Exercise directions: Please output exactly the part of the records below that opens with the line containing "N_Escape | N_ArrowLeft" and closes with the line containing "Definition KEY_LEFTSHIFT : Z := 42.", both lines included, and nothing else.

Records provided:
Definition copy_scaled_frame_region_into_rect (src : list Z) (src_width : Z) (region : FrameRect)
    (matte : Z) (dst : list Z) (dst_width : Z) (render : RenderRect) : option (list Z) :=
  for_range (Z.to_nat (rr_h render)) (λ y,
    for_range (Z.to_nat (rr_w render)) (λ x dst,
      p ← px_at src (scaled_src region src_width render y x);
      px_set dst (scaled_dst dst_width render y x) (pixel_for_softbuffer p matte))) dst.

Definition copy_frame_region_preserve_aspect (src : list Z) (src_width : Z) (region : FrameRect)
    (matte : Z) (dst : list Z) (dst_width dst_height : Z) : option (list Z) :=
  let dst := replicate (length dst) (opaque_softbuffer_pixel matte) in
  let render := aspect_fit_rect (fr_w region) (fr_h region) dst_width dst_height in
  copy_scaled_frame_region_into_rect src src_width region matte dst dst_width render.

(** ** Specification notions *)

(** A buffer has one pixel per position; its content rectangle is a nonempty part of it. *)
Definition rect_in (r : FrameRect) (w h : Z) : Prop :=
  0 ≤ fr_x r ∧ 0 ≤ fr_y r ∧ 1 ≤ fr_w r ∧ 1 ≤ fr_h r ∧ fr_x r + fr_w r ≤ w ∧ fr_y r + fr_h r ≤ h.

Record fb_ok (fb : FrameBuffer) : Prop := {
  fb_ok_width : 0 ≤ fb_width fb;
  fb_ok_height : 0 ≤ fb_height fb;
  fb_ok_pixels : Z.of_nat (length (fb_pixels fb)) = fb_width fb * fb_height fb;
  fb_ok_content : rect_in (fb_content fb) (Z.max (fb_width fb) 1) (Z.max (fb_height fb) 1)
}.
(* ===== verification/Keys.v ===== *)
(** * Keys and shortcuts of the viewer (client viewer: input.rs, keyboard_shortcuts.rs,
      fullscreen.rs, env.rs)

    The types of winit that the code matches on, the tables from host keys to Linux key
    codes, the predicates on modifiers, and the recognition of guests with a chrome of
    their own. *)

From S2P Require Import Prelude Text Wire.

(** ** winit's vocabulary *)

Record ModifiersState := mkModifiers {
  control_key : bool; super_key : bool; alt_key : bool; shift_key : bool
}.
Definition no_modifiers : ModifiersState := mkModifiers false false false false.

Inductive ElementState := Pressed | Released.

Inductive MouseButton := Left | Right | Middle | Back | Forward | Other (n : Z).

Inductive KeyCode :=
  | K_Digit1 | K_Digit2 | K_Digit3 | K_Digit4 | K_Digit5 | K_Digit6 | K_Digit7 | K_Digit8 | K_Digit9 | K_Digit0
    | K_Minus | K_Equal | K_Tab | K_KeyQ | K_KeyW | K_KeyE | K_KeyR | K_KeyT | K_KeyY | K_KeyU | K_KeyI | K_KeyO | K_KeyP
    | K_BracketLeft | K_BracketRight | K_Enter | K_NumpadEnter | K_KeyA | K_KeyS | K_KeyD | K_KeyF | K_KeyG
    | K_KeyH | K_KeyJ | K_KeyK | K_KeyL | K_Semicolon | K_Quote | K_Backquote | K_Backslash | K_IntlBackslash
    | K_IntlYen | K_KeyZ | K_KeyX | K_KeyC | K_KeyV | K_KeyB | K_KeyN | K_KeyM | K_Comma | K_Period | K_NumpadDecimal
    | K_Slash | K_NumpadDivide | K_Space | K_Backspace | K_Escape | K_ArrowLeft | K_ArrowRight | K_ArrowUp
    | K_ArrowDown | K_Delete | K_Home | K_End | K_ControlLeft | K_ControlRight | K_ShiftLeft | K_ShiftRight
    | K_AltLeft | K_AltRight | K_SuperLeft | K_SuperRight | KeyCode_other (n : Z).

Inductive PhysicalKey := Code (code : KeyCode) | Unidentified.

Inductive NamedKey :=
  | N_Control | N_Shift | N_Alt | N_Super | N_Enter | N_Tab | N_Backspace | N_Escape | N_ArrowLeft
  | N_ArrowRight | N_ArrowUp | N_ArrowDown | N_Delete | N_Home | N_End | N_F11 | NamedKey_other (n : Z).

Inductive Key := Named (k : NamedKey) | Character (text : rstring) | Key_other.

Record KeyEvent := mkKeyEvent {
  physical_key : PhysicalKey; logical_key : Key; key_text : option rstring; key_state : ElementState;
  repeat : bool
}.

#[export] Instance KeyCode_eq_dec : EqDecision KeyCode.
Proof. solve_decision. Defined.
#[export] Instance ElementState_eq_dec : EqDecision ElementState.
Proof. solve_decision. Defined.
#[export] Instance PhysicalKey_eq_dec : EqDecision PhysicalKey.
Proof. solve_decision. Defined.

(** ** input.rs *)

Definition KEY_BACKSPACE : Z := 14.
Definition KEY_LEFTCTRL : Z := 29.
Definition KEY_LEFTSHIFT : Z := 42.
Definition KEY_RIGHTSHIFT : Z := 54.
Definition KEY_LEFTALT : Z := 56.
Definition KEY_RIGHTCTRL : Z := 97.
Definition KEY_RIGHTALT : Z := 100.

(** [n] is a [u16]. *)
Definition mouse_button_code (button : MouseButton) : option Z :=
  Some (match button with
        | Left => 0x110
        | Right => 0x111
        | Middle => 0x112
        | Back => 0x116
        | Forward => 0x115
        | Other n => 0x110 + n
        end).

Definition guest_modifier_keycode (physical : PhysicalKey) (logical : Key) : option Z :=
  match physical with
  | Code K_ControlLeft => Some KEY_LEFTCTRL
  | Code K_ControlRight => Some KEY_RIGHTCTRL
  | Code K_ShiftLeft => Some KEY_LEFTSHIFT
  | Code K_ShiftRight => Some KEY_RIGHTSHIFT
  | Code K_AltLeft => Some KEY_LEFTALT
  | Code K_AltRight => Some KEY_RIGHTALT
  | Code (K_SuperLeft | K_SuperRight) => Some KEY_LEFTCTRL
  | _ => match logical with
         | Named N_Control => Some KEY_LEFTCTRL
         | Named N_Shift => Some KEY_LEFTSHIFT
         | Named N_Alt => Some KEY_LEFTALT
         | Named N_Super => Some KEY_LEFTCTRL
         | _ => None
         end
  end.

Definition shortcut_keycode (physical : PhysicalKey) : option Z :=
  match physical with
  | Unidentified => None
  | Code code =>
  match code with
    | K_Digit1 => Some 2
    | K_Digit2 => Some 3
    | K_Digit3 => Some 4
    | K_Digit4 => Some 5
    | K_Digit5 => Some 6
    | K_Digit6 => Some 7
    | K_Digit7 => Some 8
    | K_Digit8 => Some 9
    | K_Digit9 => Some 10
    | K_Digit0 => Some 11
    | K_Minus => Some 12
    | K_Equal => Some 13
    | K_Tab => Some 15
    | K_KeyQ => Some 16
    | K_KeyW => Some 17
    | K_KeyE => Some 18
    | K_KeyR => Some 19
    | K_KeyT => Some 20
    | K_KeyY => Some 21
    | K_KeyU => Some 22
    | K_KeyI => Some 23
    | K_KeyO => Some 24
    | K_KeyP => Some 25
    | K_BracketLeft => Some 26
    | K_BracketRight => Some 27
    | K_Enter | K_NumpadEnter => Some 28
    | K_KeyA => Some 30
    | K_KeyS => Some 31
    | K_KeyD => Some 32
    | K_KeyF => Some 33
    | K_KeyG => Some 34
    | K_KeyH => Some 35
    | K_KeyJ => Some 36
    | K_KeyK => Some 37
    | K_KeyL => Some 38
    | K_Semicolon => Some 39
    | K_Quote => Some 40
    | K_Backquote => Some 41
    | K_Backslash | K_IntlBackslash | K_IntlYen => Some 43
    | K_KeyZ => Some 44
    | K_KeyX => Some 45
    | K_KeyC => Some 46
    | K_KeyV => Some 47
    | K_KeyB => Some 48
    | K_KeyN => Some 49
    | K_KeyM => Some 50
    | K_Comma => Some 51
    | K_Period | K_NumpadDecimal => Some 52
    | K_Slash | K_NumpadDivide => Some 53
    | K_Space => Some 57
    | K_Backspace => Some KEY_BACKSPACE
    | K_Escape => Some 1
    | K_ArrowLeft => Some 105
    | K_ArrowRight => Some 106
    | K_ArrowUp => Some 103
    | K_ArrowDown => Some 108
    | K_Delete => Some 111
    | K_Home => Some 102
    | K_End => Some 107
    | _ => None
    end
  end.

Definition named_keycode (key : Key) : option Z :=
  match key with
  | Named N_Enter => Some 28
  | Named N_Tab => Some 15
  | Named N_Backspace => Some KEY_BACKSPACE
  | Named N_Escape => Some 1
  | Named N_ArrowLeft => Some 105
  | Named N_ArrowRight => Some 106
  | Named N_ArrowUp => Some 103
  | Named N_ArrowDown => Some 108
  | Named N_Delete => Some 111
  | Named N_Home => Some 102
  | Named N_End => Some 107
  | _ => None
  end.

(** [char::is_control]: the general category Cc. *)
Definition is_control (c : char) : bool :=
  ((0 <=? c) && (c <=? 0x1F)) || ((0x7F <=? c) && (c <=? 0x9F)).

Definition printable_keyboard_text (text : option rstring) : option rstring :=
  text ← text;
  if bool_decide (text = []) || existsb is_control text then None else Some text.

Definition shortcut_modifiers_active (m : ModifiersState) : bool := control_key m || super_key m.

Definition keyboard_command_modifiers_active (m : ModifiersState) : bool :=
  shortcut_modifiers_active m || alt_key m.

Definition is_macos_emoji_picker_shortcut (physical : PhysicalKey) (m : ModifiersState) : bool :=
  bool_decide (physical = Code K_Space) && super_key m && control_key m && negb (alt_key m)
  && negb (shift_key m).

Definition host_move_modifier_active (m : ModifiersState) : bool :=
  alt_key m && negb (shortcut_modifiers_active m).

(** [i32::try_from(n).unwrap_or(i32::MAX)] *)
Definition usize_to_i32 (n : Z) : Z := Z.min n i32_max.

Definition ime_cursor_range (cursor : option (Z * Z)) : Z * Z :=
  match cursor with
  | None => (-1, -1)
  | Some (begin_, end_) => (usize_to_i32 begin_, usize_to_i32 end_)
  end.

(** ** keyboard_shortcuts.rs, fullscreen.rs *)

Definition eq_ignore_ascii_case (a b : rstring) : bool :=
  bool_decide (ascii_lower <$> a = ascii_lower <$> b).

Definition is_window_dump_shortcut (m : ModifiersState) (logical : Key) : bool :=
  if negb (super_key m) || negb (alt_key m) then false
  else if control_key m || shift_key m then false
  else match logical with Character text => eq_ignore_ascii_case text (lit "w") | _ => false end.

Definition is_fullscreen_shortcut (m : ModifiersState) (logical : Key) : bool :=
  let f11 := match logical with Named N_F11 => true | _ => false end in
  if f11 && negb (control_key m) && negb (super_key m) && negb (alt_key m) then true
  else if negb (super_key m) || negb (shift_key m) then false
  else if control_key m || alt_key m then false
  else match logical with Character text => eq_ignore_ascii_case text (lit "f") | _ => false end.

(** ** app.rs: the predicates of the keyboard path *)

Definition is_emoji_picker_release_to_swallow (state : ElementState) (physical : PhysicalKey)
    (m : ModifiersState) : bool :=
  bool_decide (state = Released) && bool_decide (physical = Code K_Space) && super_key m && control_key m.

Definition is_terminal_new_tab_shortcut (state : ElementState) (repeat : bool) (physical : PhysicalKey)
    (m : ModifiersState) (target_is_terminal : bool) : bool :=
  bool_decide (state = Pressed) && negb repeat && super_key m && negb (control_key m)
  && negb (alt_key m) && negb (shift_key m) && bool_decide (physical = Code K_KeyT) && target_is_terminal.

(** The Korean word for terminal. *)
Definition terminal_ko : rstring := [0xD130; 0xBBF8; 0xB110].

Definition is_terminal_window_title (title : rstring) : bool :=
  let lower := ascii_lower <$> title in
  contains lower (lit "terminal") || contains lower (lit "ptyxis") || contains title terminal_ko
  || contains title (lit "@").

Definition window_title (title : rstring) : rstring :=
  if bool_decide (title = []) then lit "vbox" else title.

(** ** env.rs *)

Definition KNOWN : list (rstring * rstring) :=
  [(lit "firefox", lit "Firefox"); (lit "chrome", lit "Chrome"); (lit "chromium", lit "Chromium");
   (lit "brave", lit "Brave"); (lit "electron", lit "Electron"); (lit "code", lit "VS Code");
   (lit "vscodium", lit "VSCodium"); (lit "ptyxis", lit "Ptyxis");
   (lit "gnome.terminal", lit "GNOME Terminal"); (lit "gnome-terminal", lit "GNOME Terminal");
   (lit "gnome.console", lit "GNOME Console"); (lit "gnome-console", lit "GNOME Console");
   (lit "kgx", lit "GNOME Console"); (lit "terminal", lit "Terminal"); (terminal_ko, lit "Terminal");
   (lit "@", lit "Terminal")].

Definition guest_app_uses_own_chrome (app_id title : rstring) : option rstring :=
  let needle_app := (λ c, if (c =? 46) || (c =? 95) then 45 else c) <$> (ascii_lower <$> app_id) in
  let needle_title := ascii_lower <$> title in
  snd <$> find (λ known, contains needle_app known.1 || contains needle_title known.1) KNOWN.

Definition guest_chrome_dedup_key (app_id title : rstring) : rstring :=
  if bool_decide (app_id = []) then title else app_id.

Definition one_of (value : option rstring) (words : list rstring) : bool :=
  match value with Some v => existsb (λ w, bool_decide (v = w)) words | None => false end.

Definition edge_snap_enabled_from (value : option rstring) : bool :=
  one_of value [lit "1"; lit "true"; lit "TRUE"; lit "yes"; lit "on"].

Definition host_chrome_enabled (value : option rstring) : bool :=
  negb (one_of value [lit "0"; lit "false"; lit "FALSE"; lit "no"; lit "off"]).
Definition label_start (instance : rstring) (port : Z) : rstring :=
  lit "start_instance(instance=" ++ instance ++ lit ", port=" ++ dec port ++ lit ")".

Definition label_launch (instance socket : rstring) (argv : list rstring) (wait_ready_ms : Z) : rstring :=
  lit "launch_app(instance=" ++ instance ++ lit ", socket=" ++ socket ++ lit ", argv0="
  ++ debug_str (default [] (head argv)) ++ lit ", wait_ready_ms=" ++ dec wait_ready_ms ++ lit ")".

Definition label_wait (socket : rstring) (timeout_ms : Z) : rstring :=
  lit "wait_socket(socket=" ++ socket ++ lit ", timeout_ms=" ++ dec timeout_ms ++ lit ")".

Definition rpc_result {A} (label : rstring) (ok : A → RpcOk) (r : result anyhow A) : RpcResult :=
  match r with
  | Ok a => RpcResult_Ok (ok a)
  | Err e => RpcResult_Err (format_err_chain (context label e))
  end.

Exercise solution:
  | N_Control | N_Shift | N_Alt | N_Super | N_Enter | N_Tab | N_Backspace | N_Escape | N_ArrowLeft
  | N_ArrowRight | N_ArrowUp | N_ArrowDown | N_Delete | N_Home | N_End | N_F11 | NamedKey_other (n : Z).

Inductive Key := Named (k : NamedKey) | Character (text : rstring) | Key_other.

Record KeyEvent := mkKeyEvent {
  physical_key : PhysicalKey; logical_key : Key; key_text : option rstring; key_state : ElementState;
  repeat : bool
}.

#[export] Instance KeyCode_eq_dec : EqDecision KeyCode.
Proof. solve_decision. Defined.
#[export] Instance ElementState_eq_dec : EqDecision ElementState.
Proof. solve_decision. Defined.
#[export] Instance PhysicalKey_eq_dec : EqDecision PhysicalKey.
Proof. solve_decision. Defined.

(** ** input.rs *)

Definition KEY_BACKSPACE : Z := 14.
Definition KEY_LEFTCTRL : Z := 29.
Definition KEY_LEFTSHIFT : Z := 42.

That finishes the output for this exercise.